Epigenetics in diabetic kidney disease

Abstract

Regulated gene expression by transcription factor networks is critical for normal kidney function. Disruption of these complex networks leads to biochemical aberrations associated with many renal diseases. Epigenetic mechanisms not involving changes in DNA sequence, such as DNA methylation and post-translational modifications of nucleosomal histones, also play a critical role in gene regulation by modulating chromatin access to the cellular machinery for transcription. These epigenetic modifications can be affected by intrinsic and extrinsic environmental factors and play a central role in dictating biologic phenotypes including pathologic disease. Emerging evidence also suggests, apart from traditional genetic predisposition, that epigenetic processes can persist across generations to play a modulating role in the development of renal diseases such as diabetic nephropathy. Recent advances in epigenome research has increased our understanding of epigenetic mechanisms involved in renal dysfunction that in turn may lead to identification of novel new therapeutic targets.

Figure 1.

Epigenetic mechanisms can lead to the inhibition of protective genes and activation of pathologic genes associated with renal disease. Chromosomal DNA is tightly packed into higher order nucleoprotein complexes in chromatin consisting of repeating units of nucleosomes made up of DNA wrapped around dimers of core histone proteins. Epigenetic mechanisms including post-transcriptional modifications of nucleosomal histone amino-terminal tails, DNA methylation (DNAme), and noncoding RNAs, collectively referred to as the epigenome, regulate dynamic switching of chromatin between transcriptionally silent compact structure (heterochromatin) and active relaxed structure (euchromatin) to regulate gene expression. Histone lysine acetylation (H3/H4Kac) mediated by histone acetyl transferases such as CBP/P300 and H3 lysine 4 methylation (H3K4me) mediated by histone methyltransferases such as SET7 and MLL can lead to the formation of open chromatin accessible to transcription machinery and active gene expression. In contrast, histone PTMs such as H3K9me3, H3K27me3, and H4K20me3 mediated by HMTs Suv39h1, Ezh2, and Suv4h20, respectively, and DNAme mediated by DNA methyltransferases promote heterochromatin structure associated with transcriptional repression. These modifications are reversible by relevant histone deacetylases, histone demethylases, and DNA demethylases (not shown here). Alterations in the epigenome under disease states such as diabetes or renal injury leads to increased expression of pathologic inflammatory and fibrotic genes and microRNAs (miRNAs) involved in renal diseases or to the inhibition of protective genes.
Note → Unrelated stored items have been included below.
(** ** The legacy front end *)

Lemma legacy_get_answers
    (device : resty.Request -> Go.error + resty.Response)
    (T : Type) (dec : json.Unmarshal T)
    (path : string) (queries : gmap string string) (w : World)
    (s : shellyPlug.t) (v : T) :
  answers device dec (request_to (shellyPlug.address s) path queries) v ->
  fst (shellyPlug.get device s path queries w) = inr v.
Proof.
  intros (resp & Hdev & Hok & Hdec).
  unfold shellyPlug.get, request_to in *. step_world.
  rewrite Hdev, Hok. unfold json.unmarshal. rewrite Hdec. reflexivity.
Qed.

(** The legacy [energyAction] asks for one meter only: in plain-text
    mode it prints the heading and the two meter lines whatever the
    relay list of the status holds. *)
Theorem legacy_energy_report
    (device : resty.Request -> Go.error + resty.Response) (cfg : Config)
    (decode_status : json.Unmarshal DeviceStatus.t)
    (f : Flags) (w : World) (nfo : DeviceStatus.t) (m : Meter.t) :
  jsonFormat cfg = false -> choriaFormat cfg = false ->
  ip f <> "" ->
  answers device decode_status (request_to (deviceUrl f) "status" ∅) nfo ->
  DeviceStatus.Meters nfo = [m] ->
  fst (legacy.energyAction device cfg f w) = Go.Returns None /\
  written (snd (legacy.energyAction device cfg f w)) =
    (written w ++
     [json.Lit "Meter Information"; json.Lit LF; json.Lit LF;
      json.Lit ("               Power: " ++ Fmt.verb_f 2 (Meter.Power m) ++ " Watt" ++ LF);
      json.Lit ("   Total Consumption: "
                ++ Fmt.verb_f 2 (Float64.of_int64 (Meter.Total m) * kwh_per_count)%float
                ++ " kWh" ++ LF)])%list.
Proof.
  intros Hjson Hchoria Hip Hans Hm.
  unfold legacy.energyAction, bind. rewrite NewShellyPlug_spec.
  change (url.Host (deviceUrl f)) with (ip f).
  destruct (String.eqb_spec (ip f) ""); [contradiction|].
  unfold shellyPlug.Status.
  rewrite (run_eq (shellyPlug.get device _ "status" ∅) w).
  rewrite (legacy_get_answers device _ _ "status" ∅ w
             {| shellyPlug.address := deviceUrl f |} nfo Hans).
  pose proof (legacy_get_world device (T := DeviceStatus.t) "status" ∅ w
                {| shellyPlug.address := deviceUrl f |}) as Hw.
  cbv zeta in Hw. rewrite Hw.
  rewrite Hm. cbn [length Nat.eqb negb lookup list_lookup].
  rewrite Hjson, Hchoria. step_world.
  split; [reflexivity|].
  rewrite <- !app_assoc. reflexivity.
Qed.

(** On the body of the example (a meter, no relay list) the legacy front
    end prints [Power: 2.45 Watt] and [Total Consumption: 0.01 kWh]. *)
Lemma legacy_energy_witness :
  fst (legacy.energyAction (replies "status") text_mode
         (decode_status := reads legacy_status_meters_only)
         (flags_for "192.168.1.1") idle) = Go.Returns None /\
  written (snd (legacy.energyAction (replies "status") text_mode
                  (decode_status := reads legacy_status_meters_only)
                  (flags_for "192.168.1.1") idle)) =
    ([] ++
     [json.Lit "Meter Information"; json.Lit LF; json.Lit LF;
      json.Lit ("               Power: " ++ Fmt.verb_f 2 power_2_45 ++ " Watt" ++ LF);
      json.Lit ("   Total Consumption: "
                ++ Fmt.verb_f 2 (Float64.of_int64 615 * kwh_per_count)%float
                ++ " kWh" ++ LF)])%list.
Proof.
  apply (legacy_energy_report (replies "status") text_mode
           (reads legacy_status_meters_only) (flags_for "192.168.1.1") idle
           legacy_status_meters_only
           {| Meter.Power := power_2_45; Meter.Overpower := 0; Meter.IsValid := false;
              Meter.Timestamp := 0; Meter.Counters := []; Meter.Total := 615 |}).
  - reflexivity.
  - reflexivity.
  - discriminate.
  - apply replies_answers.
  - reflexivity.
Defined.

Example legacy_energy_text :
  text_of (written (snd (legacy.energyAction (replies "status") text_mode
                           (decode_status := reads legacy_status_meters_only)
                           (flags_for "192.168.1.1") idle)))
  = Some ("Meter Information" ++ LF ++ LF
          ++ "               Power: 2.45 Watt" ++ LF
          ++ "   Total Consumption: 0.01 kWh" ++ LF).
Proof. vm_compute. reflexivity. Qed.

(** * The operations in every case *)

(** ** The exchange of a fetch, read backwards *)

Section TransportFailures.
Variable device : resty.Request -> Go.error + resty.Response.
Context {T : Type} {dec : json.Unmarshal T}.
Variables (path : string) (queries : gmap string string) (w : World).

Lemma V1_get_inv (s : shellyPlugV1.t) (v : T) :
  fst (shellyPlugV1.get device s path queries w) = inr v ->
  answers device dec (request_to (shellyPlugV1.address s) path queries) v.
Proof.
  unfold shellyPlugV1.get, answers, request_to. step_world.
  destruct (device _) as [err|resp]; [discriminate|].
  destruct (resty.IsError resp) eqn:Hok; [discriminate|].
  unfold json.unmarshal. destruct (dec _) as [err|res] eqn:Hdec; [discriminate|].
  intros [= <-]. exists resp. auto.
Qed.

Lemma V2_get_inv (s : shellyPlugV2.t) (v : T) :
  fst (shellyPlugV2.get device s path queries w) = inr v ->
  answers device dec (request_to (shellyPlugV2.address s) path queries) v.
Proof.
  unfold shellyPlugV2.get, answers, request_to. step_world.
  destruct (device _) as [err|resp]; [discriminate|].
  destruct (resty.IsError resp) eqn:Hok; [discriminate|].
  unfold json.unmarshal. cbn. destruct (dec _) as [err|res] eqn:Hdec; [discriminate|].
  intros [= <-]. exists resp. auto.
Qed.

Lemma legacy_get_inv (s : shellyPlug.t) (v : T) :
  fst (shellyPlug.get device s path queries w) = inr v ->
  answers device dec (request_to (shellyPlug.address s) path queries) v.
Proof.
  unfold shellyPlug.get, answers, request_to. step_world.
  destruct (device _) as [err|resp]; [discriminate|].
  destruct (resty.IsError resp) eqn:Hok; [discriminate|].
  unfold json.unmarshal. destruct (dec _) as [err|res] eqn:Hdec; [discriminate|].
  intros [= <-]. exists resp. auto.
Qed.

End TransportFailures.

(** ** Failure of an exchange *)

Section TransportFailures.
Variable device : resty.Request -> Go.error + resty.Response.
Context {T : Type} {dec : json.Unmarshal T}.
Variables (path : string) (queries : gmap string string) (w : World).

Lemma V1_get_fails (s : shellyPlugV1.t) (err : Go.error) :
  fst (shellyPlugV1.get device s path queries w) = inl err <->
  fails_with device dec (request_to (shellyPlugV1.address s) path queries) err.
Proof.
  unfold shellyPlugV1.get, fails_with, request_to. step_world.
  destruct (device _) as [e0|resp].
  - split.
    + intros [= ->]. left. reflexivity.
    + intros [[= ->]|[(r & [=] & _)|(r & e & [=] & _)]]. reflexivity.
  - destruct (resty.IsError resp) eqn:Hok.
    + split.
      * intros [= <-]. right. left. exists resp. auto.
      * intros [[=]|[(r & [= <-] & _ & ->)|(r & e & [= <-] & Hno & _)]];
          [reflexivity | congruence].
    + unfold json.unmarshal. destruct (dec _) as [e|res] eqn:Hdec.
      * split.
        -- intros [= <-]. right. right. exists resp, e. auto.
        -- intros [[=]|[(r & [= <-] & Hno & _)|(r & e' & [= <-] & _ & He & ->)]];
             [congruence|]. rewrite Hdec in He. injection He as <-. reflexivity.
      * split; [discriminate|].
        intros [[=]|[(r & [= <-] & Hno & _)|(r & e' & [= <-] & _ & He & _)]];
          congruence.
Qed.
(** * Configuration resolution of the ComfyUI variant builder

    A shallow embedding of
    - [comfyui/lib/config_loader_simple.py]   (class [ConfigLoader]),
    - [comfyui/lib/config_loader_hiyapyco.py] (class [ConfigLoader]),
    - [comfyui/builder.py]                    ([list_configs], [validate_config],
                                               [build_config], [install_nodes],
                                               [create_config]),
    - [comfyui/lib/variant_builder.py]        ([build] and its steps),
    - [comfyui/lib/node_installer.py]         (the directory of a node),
    - [comfyui/lib/model_manager.py]          (the route of a download),
    together with the properties of the resolver stated in the
    specification, and further properties of the code. *)

From Stdlib Require Import String Ascii ZArith List Lia Permutation.
From stdpp Require Import base option list sorting gmap strings.

Local Open Scope string_scope.
Local Open Scope list_scope.

(** ** Parsed YAML documents

    [yaml.safe_load] yields scalars, lists and dicts.  A Python dict keeps
    its insertion order, which [items()] and [yaml.dump(sort_keys=False)]
    expose, so a dict is an association list; a well-formed one has no
    repeated key ([wf_dict] below). *)

#[local] Set Warnings "-register-all".
Inductive value : Type :=
  | VNull
  | VBool (b : bool)
  | VInt (z : Z)
  | VStr (s : string)
  | VList (items : list value)
  | VDict (items : list (string * value)).

Abbreviation dict := (list (string * value)).

Module Dict.

Section Operations.

Context {A : Type}.

Implicit Types (d : list (string * A)) (v : A).

(** [key in d] / [d[key]] / [d.get(key)] *)
Fixpoint get (key : string) d : option A :=
  match d with
  | [] => None
  | (k, v) :: rest => if String.eqb key k then Some v else get key rest
  end.

Definition mem (key : string) d : bool :=
  match get key d with Some _ => true | None => false end.

(** [d[key] = v]: an existing key keeps its position, a new key goes last. *)
Fixpoint set (key : string) v d : list (string * A) :=
  match d with
  | [] => [(key, v)]
  | (k, w) :: rest =>
      if String.eqb key k then (k, v) :: rest else (k, w) :: set key v rest
  end.

(** [del d[key]] (the caller has checked [key in d]) *)
Fixpoint del (key : string) d : list (string * A) :=
  match d with
  | [] => []
  | (k, w) :: rest =>
      if String.eqb key k then del key rest else (k, w) :: del key rest
  end.

Definition keys d : list string := map fst d.

End Operations.

End Dict.

(** ** [config_loader_simple.ConfigLoader]: the merge *)

(** [_merge_lists]: [base + override] *)
Definition merge_lists (base override : list value) : list value :=
  base ++ override.

(** One iteration of the [for key, value in override.items()] loop of
    [_merge_dicts].  The recursive call [self._merge_dicts(result[key], value)]
    is [rec value b]: it is taken on the override value itself, which is what
    the recursion descends on. *)
Definition merge_item (rec : value -> dict -> dict)
    (result : dict) (key : string) (value : value) : dict :=
  match Dict.get key result with
  | Some cur =>
      match cur, value with
      | VDict b, VDict _ => Dict.set key (VDict (rec value b)) result
      | VList b, VList o => Dict.set key (VList (merge_lists b o)) result
      | _, _ => Dict.set key value result
      end
  | None => Dict.set key value result
  end.

Fixpoint merge_into (override : value) (base : dict) {struct override} : dict :=
  match override with
  | VDict items =>
      fold_left
        (fun result kv => merge_item merge_into result kv.1 kv.2)
        items base
  | _ => base
  end.

(** [_merge_dicts(base, override)]; [result = base.copy()] is the accumulator
    of the fold. *)
Definition merge_dicts (base override : dict) : dict :=
  merge_into (VDict override) base.

(** The loop body as the source writes it, with [merge_dicts] itself in the
    place of the recursive call ([merge_dicts_cons] below shows it is the
    body of the definition above). *)
Definition merge_step (result : dict) (key : string) (value : value) : dict :=
  if Dict.mem key result then
    match Dict.get key result, value with
    | Some (VDict b), VDict o => Dict.set key (VDict (merge_dicts b o)) result
    | Some (VList b), VList o => Dict.set key (VList (merge_lists b o)) result
    | _, _ => Dict.set key value result
    end
  else Dict.set key value result.

(** What one key of the merge holds when both sides bind it. *)
Definition merge_values (b o : value) : value :=
  match b, o with
  | VDict bd, VDict od => VDict (merge_dicts bd od)
  | VList bl, VList ol => VList (bl ++ ol)
  | _, _ => o
  end.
Furthermore, miRNAs can also target epigenetic components to mediate aberrant gene expression. Persistence of epigenetic alterations including decreased H3K9me3 or increased H4K20me3 or H3K4me in diabetes can play key roles in metabolic memory implicated in chronic vascular and renal complications that persist even after glycemic control. HG, high glucose; AGEs, advanced glycation end products; RNA Pol2, RNA polymerase II.